In Sleepaway Camp, Ricky (Jonathan Tiersten) and his cousin Angela (Felissa Rose) are packed off to summer camp by his transparently deranged mother (a very strange performance from Desiree Gould), only for Angela to become an elective mute on arrival – and, moreover, one who refuses to participate in team sports.

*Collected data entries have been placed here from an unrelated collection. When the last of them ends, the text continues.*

(* ===== verification/CborKeys.v ===== *)
(** * Duplicate map keys: the order behind [internal/strictcbor]'s search

    [compareKeys] is a total preorder whose classes are the decoded keys;
    sorting by it and looking at neighbours finds a duplicate exactly when
    there is one; a strictly ascending run of keys has none. *)
From S2P Require Import Prelude Cbor.
From Stdlib Require Import Sorted.

(** ** Comparisons *)

(** What a three-way comparison promises. *)
Class CmpLaws {A : Type} (f : A -> A -> Z) : Prop := {
  cmp_opp : forall a b, f a b = - f b a;
  cmp_trans : forall a b c, f a b <= 0 -> f b c <= 0 -> f a c <= 0
}.

Section Laws.
Context {A : Type} (f : A -> A -> Z) `{!CmpLaws f}.

Lemma cmp_refl a : f a a = 0.
Proof using CmpLaws0. pose proof (cmp_opp a a); lia. Qed.

Lemma cmp_zero_trans a b c : f a b = 0 -> f b c = 0 -> f a c = 0.
Proof using CmpLaws0.
  intros; pose proof (cmp_trans a b c); pose proof (cmp_trans c b a).
  pose proof (cmp_opp a b); pose proof (cmp_opp b c); pose proof (cmp_opp a c); lia.
Qed.

(** Between two equal ends everything is equal. *)
Lemma cmp_squeeze a b c : f a b <= 0 -> f b c <= 0 -> f a c = 0 -> f a b = 0.
Proof using CmpLaws0.
  intros; pose proof (cmp_trans b c a); pose proof (cmp_opp a b); pose proof (cmp_opp a c); lia.
Qed.

Lemma cmp_lt_trans a b c : f a b < 0 -> f b c <= 0 -> f a c < 0.
Proof using CmpLaws0.
  intros Hab Hbc; pose proof (cmp_trans (f := f) a b c ltac:(lia) Hbc).
  destruct (Z.eq_dec (f a c) 0) as [E|]; [|lia].
  pose proof (cmp_squeeze a b c ltac:(lia) Hbc E); lia.
Qed.
End Laws.

#[export] Instance cmp_Z_laws {A} (g : A -> Z) : CmpLaws (fun a b => cmp_Z (g a) (g b)).
Proof. split; intros; unfold cmp_Z in *; repeat go_case; repeat go_case_in H; repeat go_case_in H0; lia. Qed.

#[export] Instance cmp_or_laws {A} (f g : A -> A -> Z) `{!CmpLaws f, !CmpLaws g} :
  CmpLaws (fun a b => cmp_or (f a b) (g a b)).
Proof.
  split; unfold cmp_or.
  - intros a b; rewrite (cmp_opp (f := f) a b), (cmp_opp (f := g) a b).
    destruct (Z.eqb_spec (- f b a) 0), (Z.eqb_spec (f b a) 0); lia.
  - intros a b c.
    pose proof (cmp_trans (f := f) a b c); pose proof (cmp_trans (f := g) a b c).
    pose proof (cmp_zero_trans f a b c).
    pose proof (cmp_squeeze f a b c).
    pose proof (cmp_trans (f := f) b c a); pose proof (cmp_opp (f := f) a c); pose proof (cmp_opp (f := f) a b).
    pose proof (cmp_opp (f := f) b c); pose proof (cmp_trans (f := f) c a b).
    destruct (Z.eqb_spec (f a b) 0), (Z.eqb_spec (f b c) 0), (Z.eqb_spec (f a c) 0); lia.
Qed.

Lemma cmp_or_zero a b : cmp_or a b = 0 <-> a = 0 /\ b = 0.
Proof. unfold cmp_or; destruct (Z.eqb_spec a 0); lia. Qed.

Lemma cmp_Z_zero a b : cmp_Z a b = 0 <-> a = b.
Proof. unfold cmp_Z; repeat go_case; lia. Qed.

Lemma bytes_compare_zero a b : bytes_compare a b = 0 <-> a = b.
Proof.
  revert b; induction a as [|x a IH]; intros [|y b]; cbn; [done..|].
  repeat go_case; [naive_solver lia..|].
  rewrite IH; assert (x = y) by lia; naive_solver.
Qed.

#[export] Instance bytes_compare_laws : CmpLaws bytes_compare.
Proof.
  split.
  - intros a; induction a as [|x a IH]; intros [|y b]; cbn; [done..|].
    destruct (Z.ltb_spec x y), (Z.ltb_spec y x); [lia..|apply IH].
  - intros a; induction a as [|x a IH]; intros [|y b] [|z c]; cbn; try lia.
    intros H1 H2; repeat go_case; repeat go_case_in H1; repeat go_case_in H2; try lia.
    by apply (IH b c).
Qed.

#[export] Instance bytes_field_laws {A} (g : A -> bytes) : CmpLaws (fun a b => bytes_compare (g a) (g b)).
Proof. split; intros; [apply cmp_opp|by eapply cmp_trans]. Qed.

#[export] Instance compareKeys_laws {O} : CmpLaws (@compareKeys O).
Proof. unfold compareKeys; apply _. Qed.

(** ** Identities *)

(** What [compareKeys] compares, and a key's identity as a decoded Go value:
    [None] for one it never equals another by, a NaN, and for one compared
    as decoded. *)
Definition key_class {O} (k : mapKey O) : Z * Z * bytes := (k_kind k, k_n k, k_s k).
Definition identity {O} (k : mapKey O) : option (Z * Z * bytes) :=
  if (k_kind k =? kindNaN) || (k_kind k =? kindOther) then None else Some (key_class k).

Lemma compareKeys_zero {O} (a b : mapKey O) : compareKeys a b = 0 <-> key_class a = key_class b.
Proof.
  unfold compareKeys, key_class; rewrite !cmp_or_zero, !cmp_Z_zero, bytes_compare_zero.
  split; [intros (-> & -> & _ & ->); done|intros [= H1 H2 H3]; by rewrite H1, H2, H3].
Qed.

Definition key_le {O} (a b : mapKey O) : Prop := compareKeys a b <= 0.
Definition key_lt {O} (a b : mapKey O) : Prop := compareKeys a b < 0.

(** ** Sorting *)

Lemma insert_key_perm {O} (k : mapKey O) l : insert_key k l ≡ₚ k :: l.
Proof.
  induction l as [|k' l IH]; cbn; [done|]; go_case; [done|].
  by rewrite IH, Permutation_swap.
Qed.

Lemma sort_keys_perm {O} (l : list (mapKey O)) : sort_keys l ≡ₚ l.
Proof. unfold sort_keys; induction l as [|k l IH]; cbn; [done|]; by rewrite insert_key_perm, IH. Qed.

Lemma insert_key_sorted {O} (k : mapKey O) l :
  StronglySorted key_le l -> StronglySorted key_le (insert_key k l).
Proof.
  induction 1 as [|k' l Hl IH Hk']; cbn; [by repeat constructor|].
  destruct (Z.leb_spec (compareKeys k k') 0) as [H|H].
  - constructor; [by constructor|]; constructor; [done|].
    eapply Forall_impl; [exact Hk'|]; intros x Hx; by eapply cmp_trans.
  - constructor; [done|]; rewrite insert_key_perm; constructor; [|done].
    unfold key_le; rewrite cmp_opp; lia.
Qed.

Lemma sort_keys_sorted {O} (l : list (mapKey O)) : StronglySorted key_le (sort_keys l).
Proof. unfold sort_keys; induction l; cbn; [constructor|by apply insert_key_sorted]. Qed.

Lemma identity_class {O} (k : mapKey O) x : identity k = Some x -> key_class k = x.
Proof. unfold identity; go_case; naive_solver. Qed.

Lemma identity_eq {O} (a b : mapKey O) : key_class a = key_class b -> identity a = identity b.
Proof. unfold identity, key_class; intros [= H1 H2 H3]; by rewrite H1, H2, H3. Qed.

Lemma elem_of_identities {O} x (l : list (mapKey O)) :
  x ∈ omap identity l <-> exists k, k ∈ l /\ identity k = Some x.
Proof. apply list_elem_of_omap. Qed.

(** The neighbours of a sorted list show its duplicates. *)
Lemma adjacent_duplicate_ok {O} (l : list (mapKey O)) : forall prev,
  Forall (fun k => k_kind k <> kindOther) (prev :: l) -> StronglySorted key_le (prev :: l) ->
  (adjacent_duplicate prev l = Ok tt <-> NoDup (omap identity (prev :: l))).
Proof.
  induction l as [|k l IH]; intros prev Hk Hs.
  - cbn; destruct (identity prev); split; intros _; repeat constructor; set_solver.
  - apply Forall_cons in Hk as [Hp Hk]; apply StronglySorted_inv in Hs as [Hs Hle].
    specialize (IH k Hk Hs); cbn [adjacent_duplicate].
    apply Forall_cons in Hle as [Hpk Hle].
    destruct (negb (k_kind k =? kindNaN) && (compareKeys prev k =? 0))%bool eqn:E.
    + split; [done|]; bool_prop.
      match goal with H : compareKeys prev k = 0 |- _ => apply compareKeys_zero in H; rename H into Hc end.
      apply Forall_cons in Hk as [Hk _].
      assert (Hi : exists x, identity k = Some x).
      { unfold identity; destruct (Z.eqb_spec (k_kind k) kindNaN), (Z.eqb_spec (k_kind k) kindOther);
          cbn; naive_solver. }
      destruct Hi as [x Hi]; cbn [omap list_omap]; rewrite (identity_eq prev k Hc), Hi.
      intros [Hn _]%NoDup_cons; set_solver.
    + rewrite IH; cbn [omap list_omap]; destruct (identity prev) as [x|] eqn:Hx; [|done].
      rewrite NoDup_cons; split; [|naive_solver]; intros Hn; split; [|done].
      change (match identity k with Some y => y :: omap identity l | None => omap identity l end)
        with (omap identity (k :: l)); intros (k' & Hin & Hk')%elem_of_identities.
      assert (Hpk' : compareKeys prev k' = 0)
        by (apply compareKeys_zero; by rewrite (identity_class _ _ Hx), (identity_class _ _ Hk')).
      assert (Hkk' : compareKeys k k' <= 0).
      { apply elem_of_cons in Hin as [->|Hin]; [by rewrite cmp_refl by apply _|].
        apply StronglySorted_inv in Hs as [_ Hs]; rewrite Forall_forall in Hs.
        by apply Hs. }
      pose proof (cmp_squeeze compareKeys prev k k' Hpk Hkk' Hpk') as Hz.
      apply andb_false_iff in E as [E|E]; [|lia]; apply negb_false_iff, Z.eqb_eq in E.
      apply compareKeys_zero in Hz; apply identity_eq in Hz; rewrite Hx in Hz.
      unfold identity in Hz; rewrite E in Hz; done.
Qed.

Lemma duplicateKey_ok {O} (keys : list (mapKey O)) :
  Forall (fun k => k_kind k <> kindOther) keys ->
  (duplicateKey keys = Ok tt <-> NoDup (omap identity keys)).
Proof.
  intros Hk; unfold duplicateKey; destruct (Z.ltb_spec (blen keys) 2) as [Hlen|_].
  - destruct keys as [|k [|k' keys]]; [split; [constructor|done]| |];
      [|rewrite !blen_cons in Hlen; pose proof (blen_nonneg keys); lia].
    cbn; destruct (identity k); split; repeat constructor; set_solver.
  - pose proof (sort_keys_perm keys) as HP; pose proof (sort_keys_sorted keys) as Hs.
    destruct (sort_keys keys) as [|k l]; [apply Permutation_nil_l in HP; subst keys; by split; [constructor|]|].
    rewrite adjacent_duplicate_ok; [|by rewrite HP|done].
    by rewrite <- HP.
Qed.

(** A strictly ascending list has no duplicate. *)
Lemma ascending_nodup {O} (keys : list (mapKey O)) :
  StronglySorted key_lt keys -> NoDup (omap identity keys).
Proof.
  induction 1 as [|k keys _ IH Hk]; cbn [omap list_omap]; [constructor|].
  destruct (identity k) as [x|] eqn:Hx; [|done]; constructor; [|done].
  intros (k' & Hin & Hx')%elem_of_identities; rewrite Forall_forall in Hk.
  specialize (Hk k' Hin); unfold key_lt in Hk.
  assert (compareKeys k k' = 0); [|lia].
  apply compareKeys_zero; by rewrite (identity_class _ _ Hx), (identity_class _ _ Hx').
Qed.

(** Appending a greater key keeps a list strictly ascending. *)
Lemma ascending_snoc {O} (keys : list (mapKey O)) k :
  StronglySorted key_lt keys ->
  match last keys with None => True | Some l => key_lt l k end ->
  StronglySorted key_lt (keys ++ [k]).
Proof.
  induction 1 as [|k' keys Hs IH Hk']; cbn [app]; [repeat constructor|].
  intros Hlast; destruct keys as [|a keys]; [by repeat constructor|].
  change (last (k' :: a :: keys)) with (last (a :: keys)) in Hlast.
  constructor; [by apply IH|]; apply Forall_app; split; [done|]; constructor; [|done].
  destruct (last (a :: keys)) as [l|] eqn:E; [|by apply last_None in E].
  apply last_Some_elem_of in E; rewrite Forall_forall in Hk'; specialize (Hk' l E).
  unfold key_lt in *; eapply cmp_lt_trans; [apply _|exact Hk'|lia].
Qed.

Lemma NoDup_omap_lookup {A B} (f : A -> option B) (l : list A) :
  NoDup (omap f l) <->
  (forall i j a b x, l !! i = Some a -> l !! j = Some b -> f a = Some x -> f b = Some x -> i = j).
Proof.
  induction l as [|a l IH]; cbn [omap list_omap].
  - split; [intros _ []; done|constructor].
  - assert (Htail : (forall i j a' b x, (a :: l) !! i = Some a' -> (a :: l) !! j = Some b ->
        f a' = Some x -> f b = Some x -> i = j) ->
      forall i j a' b x, l !! i = Some a' -> l !! j = Some b -> f a' = Some x -> f b = Some x -> i = j).
    { intros H i j a' b x Hi Hj Ha Hb; apply Nat.succ_inj; by eapply (H (S i) (S j)). }
    destruct (f a) as [y|] eqn:Ha; [rewrite NoDup_cons|]; rewrite IH; split.
    + intros [Hn Hd] [|i] [|j] a' b x Hi Hj Ha' Hb; cbn in Hi, Hj; [done|..]; simplify_eq.
      * destruct Hn; apply list_elem_of_omap; exists b; split; [by eapply list_elem_of_lookup_2|done].
      * destruct Hn; apply list_elem_of_omap; exists a'; split; [by eapply list_elem_of_lookup_2|done].
      * f_equal; by eapply Hd.
    + intros H; split; [|by apply Htail].
      intros (b & (j & Hj)%list_elem_of_lookup & Hb)%list_elem_of_omap.
      by specialize (H 0%nat (S j) a b y eq_refl Hj Ha Hb).
    + intros Hd [|i] [|j] a' b x Hi Hj Ha' Hb; cbn in Hi, Hj; [done|..]; simplify_eq.
      f_equal; by eapply Hd.
    + exact Htail.
Qed.

(** ** Properties *)

(** the duplicate search of a map whose keys came out of order is exact:
    sorting the keys and comparing neighbours passes a list of keys if and
    only if no two of them are the same decoded value, by kind, number and
    string (a NaN equals no key). *)
Theorem duplicateKey_exact {O} (keys : list (mapKey O)) :
  Forall (fun k => k_kind k <> kindOther) keys ->
  (duplicateKey keys = Ok tt <->
   forall i j a b, keys !! i = Some a -> keys !! j = Some b -> i <> j ->
     k_kind a <> kindNaN -> (k_kind a, k_n a, k_s a) <> (k_kind b, k_n b, k_s b)).
Proof.
  intros Hk; rewrite duplicateKey_ok, NoDup_omap_lookup by done.
  rewrite Forall_lookup in Hk; split.
  - intros H i j a b Hi Hj Hij Ha Heq; apply Hij.
    assert (Hid : identity a = Some (key_class a)).
    { unfold identity; specialize (Hk i a Hi).
      destruct (Z.eqb_spec (k_kind a) kindNaN), (Z.eqb_spec (k_kind a) kindOther); done. }
    eapply (H i j a b); [done..|by rewrite <- (identity_eq a b)].
  - intros H i j a b x Hi Hj Ha Hb; destruct (decide (i = j)) as [|Hij]; [done|exfalso].
    eapply (H i j a b); [done..| |].
    + intros E; unfold identity in Ha; by rewrite E in Ha.
    + change (key_class a = key_class b); by rewrite (identity_class _ _ Ha), (identity_class _ _ Hb).
Qed.

Lemma duplicateKey_exact_witness :
  let keys : list (mapKey unit) := [mk_key kindText 0 [97]; mk_key kindUint 5 []; mk_key kindNaN 0 []; mk_key kindNaN 0 []] in
  Forall (fun k => k_kind k <> kindOther) keys /\
  (duplicateKey keys = Ok tt <->
   forall i j a b, keys !! i = Some a -> keys !! j = Some b -> i <> j ->
     k_kind a <> kindNaN -> (k_kind a, k_n a, k_s a) <> (k_kind b, k_n b, k_s b)).
Proof.
  intros keys; assert (H : Forall (fun k => k_kind k <> kindOther) keys) by (repeat constructor; done).
  split; [exact H|exact (duplicateKey_exact keys H)].
Defined.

Whatever her problem is, it’s only made worse by the unwanted attentions of the camp cook (an unapologetically enthusiastic paedophile), bullying jocks (some in crop tops, all the better to reveal their hairy washboard stomachs) and Ricky’s girlfriend, or maybe ex-girlfriend, who has apparently ‘matured’ in the past year, and now looks about thirty-two (and judging by her performance, thinks she’s in a John Waters film).

It is, we begin to think, no coincidence that these same people start to meet with nasty ‘accidents’ – a vat of boiling water falls on the cook, wasps sting a jock to death while he’s on the toilet, and the girlfriend falls victim to curling tongs thrust where no curling tong should rightly go (by that stage the ‘accident’ theory has been pretty much discredited.)

The camp owner Mel (Mike Costin) seems to think Ricky is responsible for the mayhem, but then he does look to be in the early stages of Alzheimer’s. Meanwhile Angela, in spite of her travails, has warmed up a little due to the attentions of Ricky’s friend Paul, though she doesn’t like him getting too physical.

There is, it transpires, a good reason for this: Angela has a secret penis. She is really cousin Peter, taken in by her aunt after her family was wiped out in a speedboat accident and raised as a girl on the aunt’s crazed whim – she decided that as she already had a child of one sex (Ricky) this one should be female. It’s really quite remarkable, all things considered, that Ricky has turned out so very normal.

Beyond his unconventional upbringing, the film doesn’t feel the need to give us any explanation for Angela/Peter’s psychotic rage, although some ‘supporting evidence’ is offered in the form of a flashback to Peter seeing his Dad in bed with another man. Does Peter welcome Paul’s sexual advances on some level, or is he merely repulsed? Such niceties are rendered somewhat academic when Peter kills his suitor and decapitates him. As Blyth says, it’s all rather ‘problematic’.

But then the horror genre is always problematic – its nature is to undermine certainties, not reinforce them. The final ‘shocking’ freeze frame of a naked and blood-spattered Angela is an image of the transexual (albeit the unwilling transexual) as wholly demonic. Yet perhaps there’s also a sense of relief that Angela, after so much prevarication, has finally been able to reveal her true (albeit monstrous) identity and say ‘I am what I am’ and fuck you to the rest of the world – fuck you even to the film makers’ intentions and to the context in which the film was made. Perhaps I am being as contentious as Mr. Blyth, but it seems to me that writer-director Robert Hiltzik’s film is messy enough to embrace all kinds of meaning, including a perversely celebratory one. At any rate, I walked out of the BFI with a smile on my face.